De acordo ainda com Arthuro Paganini, “rolezinho, nas palavras do secretário de Segurança Pública do Rio de Janeiro, Maurício Beltrame, não é crime. O crime pode acontecer em qualquer lugar, assim como vem acontecendo”.

Ele destaca que o intuito de criar esse evento foi meramente para provocar uma discussão sobre um assunto que é intrínseco a sociedade: a discriminação social.

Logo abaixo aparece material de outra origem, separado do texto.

(** [operation?] on a result. *)
Definition or_return {A} (p : Prog (Result A LockOutcome)) (f : A → Prog LockOutcome) : Prog LockOutcome :=
  do! r := p in match r with Ok a => f a | Err o => Ret o end.

(** ** The token *)

Definition SE_GROUP_ENABLED : Z := 4.
Definition ERROR_SUCCESS : Z := 0.
Definition ERROR_INSUFFICIENT_BUFFER : Z := 122.

Definition last_error : Prog Z := call GetLastError.

Definition open_process_token : Prog (Result Z Z) :=
  do! token := call OpenProcessToken in
  match token with
  | Some token => Ret (Ok token)
  | None => do! code := last_error in Ret (Err code)
  end.

(** The buffer's length in bytes: [u64]s enough for what the first call asks for. *)
Definition buffer_length (needed : Z) : Z := wrap_u 32 (Z.max ((needed + 7) / 8) 1 * 8).

Definition token_information (token : Z) (class : InfoClass) : Prog (Result (info_of class) Z) :=
  do! (_, needed) := call (GetTokenInformation token class 0) in
  do! (info, _) := call (GetTokenInformation token class (buffer_length needed)) in
  match info with
  | Some info => Ret (Ok info)
  | None => do! code := last_error in Ret (Err code)
  end.

Definition well_known_sid (k : WellKnown) : Prog (option bytes) := call (CreateWellKnownSid k).

Section Token.
Context {Sec : Win32Security}.

(** The loop over the token's groups. *)
Definition enabled_in (target : bytes) (l : list (bytes * Z)) : bool :=
  existsb (λ g, negb (Z.land g.2 SE_GROUP_ENABLED =? 0) && EqualSid g.1 target) l.

Definition has_enabled_group (token : Z) (k : WellKnown) : Prog bool :=
  do! target := well_known_sid k in
  match target with
  | None => Ret false
  | Some target =>
      do! l := token_information token TokenGroups in
      Ret (match l with Ok l => enabled_in target l | Err _ => false end)
  end.

(** The loop over its privileges. *)
Definition privilege_in (luid : Z * Z) (l : list (Z * Z)) : bool :=
  existsb (λ p, (p.1 =? luid.1) && (p.2 =? luid.2)) l.

Definition has_privilege (token : Z) : Prog bool :=
  do! luid := call LookupPrivilegeValue in
  match luid with
  | None => Ret false
  | Some luid =>
      do! l := token_information token TokenPrivileges in
      Ret (match l with Ok l => privilege_in luid l | Err _ => false end)
  end.

(** [a || b], the second only when the first is false. *)
Definition por (a b : Prog bool) : Prog bool :=
  do! x := a in if x : bool then Ret true else b.

Definition classify_token (token : Z) : Prog TokenClass :=
  do! administrator := has_enabled_group token BuiltinAdministrators in
  if administrator : bool then Ret CanCreate else
  do! controls := por (has_enabled_group token BuiltinPerfLoggingUsers)
                    (por (has_enabled_group token LocalService)
                      (por (has_enabled_group token NetworkService) (has_privilege token))) in
  Ret (if controls : bool then ControlsEtw else Ordinary).

(** ** The lock *)

Definition parse_sddl : Prog (Result Z Z) :=
  do! descriptor := call ParseSddl in
  match descriptor with
  | Some descriptor => Ret (Ok descriptor)
  | None => do! code := last_error in Ret (Err code)
  end.

Definition delete_boundary (boundary : Z) : Prog unit := call (DeleteBoundaryDescriptor boundary).
Definition close_namespace (namespace : Z) : Prog unit := call (ClosePrivateNamespace namespace).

“Chegamos ao ponto onde exatamente achei que iria culminar: revelar a natureza da discriminação, que é a ignorância e o desprezo gratuito a um determinado grupo de pessoas. Vivemos em uma sociedade feudalizada, espaços públicos restritos, e essa tentativa de desfeudalizar é reprimida com violência verbal e física. O que são os rolezinhos se não uma reunião de pessoas? Porque o fato de marcar um encontro pela internet precisa ser criminalizado da forma como está sendo? Isso não precisa e nem deve virar caso de segurança pública simplesmente porque não é”, entende.

Shopping

Em nota a assessoria de Comunicação Social do Shopping Jardins informou que “a administração do shopping tem acompanhando atentamente o assunto, inclusive mantido conversas com os órgãos públicos. É importante destacar que o empreendimento confia nas autoridades competentes para que as medidas adotadas neste momento sejam as melhores possíveis para todos os envolvidos”.

Movimento

O Rolezinho iniciou em dezembro do ano passado em cidades como São Paulo e Rio de Janeiro, como encontros de jovens, marcados pela Internet com o intuito de se divertirem em shopping centers. Inicialmente convocados por cantores de funk, estão sendo organizados em várias partes do país. O objetivo inicial seria a luta contra a discriminação racial. Por conta da violência nos centros de compra, administradores de shopping-centers estão entrando na Justiça, visando barrar o movimento.